We all have self-care reckonings from time to time. We look back at an old photo or wake up with our overly bleached hair in a pile on our pillow (true story) and realize we weren’t taking the best care of ourselves. For me — and I’m sure a lot of you —I wish I could go back in time and take sun protection more seriously.
I’m a millennial, raised in the height of the MTV era, so you can probably guess what I looked like in high school: low-rise jeans, thin-ass eyebrows and a dark, orange tan. Always. All year long. BTW I grew up in Michigan. Who did I think I was fooling? I spent far too many summers roasting in the sun and every other month of the year baking in a tanning bed trying to look like Christina Aguilera during the Dirty years (cringe).
While I ditched the tanning bed in college, I still didn’t take sun protection seriously beyond applying a minuscule amount of BB cream with SPF. I patted myself on the back and pretended that was enough throughout most of my 20s.
Then I moved to Asia and my relationship with the sun and being tan started to change. The women in Japan have no interest in being tan for aesthetic reasons and cultural ones that I’m not qualified enough to really dive into. Some of the best sunscreens on the market come from Japan and South Korea to help women achieve and maintain a pearlescent appearance. There are UV-shielding clothing lines and some serious visors. You can’t find self-tanning products in stores or online — I couldn’t even get them shipped there.
So, I started embracing my pale and realized it didn’t matter that much to me. I even grew to like my natural skin tone. Do I still love the look of being tan? Yes, guilty. But I spent three predominantly pale years in Japan and left much more conscious of how much damage I’d put my skin through going out into the sun unprotected. I wanted the same flawless look as the women in my neighborhood.
But the true reality check came when we moved back to the states and I went to the dermatologist for my first ever full-body check. I’d just turned 30 and read that was the time to start getting my moles looked at annually. I’d seen new ones pop up, mainly on my chest, over the years, but I still didn’t really think much of it.

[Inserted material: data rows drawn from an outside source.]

(** One event of a process: its tables change in any way while time passes, a notice comes
    in, the listening connection is lost, comes back or is closed, or a token is looked up. *)
Inductive auth_step (p : AuthProcess) : AuthProcess → Prop :=
| as_world a : plain_ids a → p.(ap_auth).(a_now) ≤ a.(a_now) → auth_step p (ap_set_auth a p)
| as_notice payload : auth_step p (ap_set_cache (notice payload p.(ap_cache)) p)
| as_start : auth_step p (ap_set_cache (start false p.(ap_cache)) p)
| as_ready : auth_step p (ap_set_cache (listen_ready p.(ap_cache)) p)
| as_lost : auth_step p (ap_set_cache (listen_lost p.(ap_cache)) p)
| as_close : auth_step p (ap_set_cache (close p.(ap_cache)) p)
| as_lookup token workspace fresh :
    plain fresh → auth_step p (user_from_token_async hash_key token_subject token workspace fresh p).2.

(** A run, with the states its tables went through, the latest first. *)
Inductive auth_run : list Auth → AuthProcess → Prop :=
| run_start a : plain_ids a → auth_run [a] (mkAuthProcess a empty_cache)
| run_event past p p' : auth_run past p → auth_step p p' → auth_run (p'.(ap_auth) :: past) p'.

(** The tables read so at a moment of the past. *)
Definition read_key (past : list Auth) (h : string) (key : ApiKey) (a : Auth) : Prop :=
  a ∈ past ∧ a.(a_keys) !! h = Some key ∧ key.(k_revoked_at) = None ∧ key.(k_created_by) ∈ a.(a_users).
Definition read_membership (past : list Auth) (w u : string) (m : Membership) (a : Auth) : Prop :=
  a ∈ past ∧ a.(a_members) !! (w, u) = Some m.

Definition within (now : time) (a : Auth) : Prop := a.(a_now) ≤ now < a.(a_now) + sec TTL_SECONDS.

(** A key was good, and its maker an active member, when they were read. *)
Definition key_backed (past : list Auth) (h : string) (mb : Member) (ex : option time) (a1 : Auth) : Prop :=
  ∃ key m a2, mb = key_member key m ∧ ex = key.(k_expires_at) ∧ read_key past h key a1 ∧
    read_membership past key.(k_workspace_id) key.(k_created_by) m a2 ∧ m.(ms_status) = MActive ∧ within a1.(a_now) a2.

An hour later, I left the appointment with a follow-up scheduled for a biopsy. A week or so later, I had stitches in my chest and left a third appointment shell-shocked to learn that one odd-looking mole on my chest had been pre-melanoma. Had I let it go any longer, it could actually have been deadly.
Over the next couple of years, I had several more spots removed. My skin didn’t handle the stitches well and scars easily, so now I have keloids — two on my chest and one on the back of my arm — that I get injected annually with cortisone to keep them from swelling up and becoming itchy. Lasers might fade them but they’ll be there forever, rippled, red grooves in my skin to remind me of the one skincare rule I refused to follow for so long: wear sunscreen.
I was furious. I’d been going to the dermatologist since middle school. I was the girl who’d had a three, six or 10-step skincare routine practically my entire life. I thought about my skin more than anyone else I knew and what did I have to show for it? More imperfections. I wish I could say there weren’t some embarrassing sunburns after that, but old habits and all that.
Last summer, we took our first true vacation in years. No laptops, ignored our phones and just relaxed. We spent most of the day outdoors and for once I diligently applied and reapplied my sunscreen all day long. My last screening had been good and I didn’t want any more scares or scars. And sure a shit, palm to face, no sunburns. No peeling. I still got a little tan but I made a far more concerted effort to enjoy the sun as safely as I could.
I wish it didn’t take until my 30s — with sun spots already showing on my forehead and cheeks and those new scars — to change my mind and my habits, but hopefully it means I can avoid any future problems.
Here are some helpful tips for sun protection:
- Reapply sunscreen every two hours or after swimming or sweating.
- The amount of sunscreen you use to cover your body should fill a shot glass.
- Try different formulas until you find one suitable for your skin type. If it makes you break out on your face or body, you won’t stick with it. I mainly use this for my face and this for my body.
- Wear sunscreen indoors or out — UV rays are not blocked by windows. I noticed the top of my forehead was getting darker from working beneath our skylight!
- Purchase a refillable travel bottle or a mini size of your preferred sunscreen so you can carry it with you more easily.
- See your dermatologist annually for a body check and keep an eye on your moles and freckles year round. Those I had removed were not symmetrical and the worst one was a brown dot with an orange ring around it.
You only get one round with the body — the skin — you have. Taking care of it the best you can is worth the time and investment.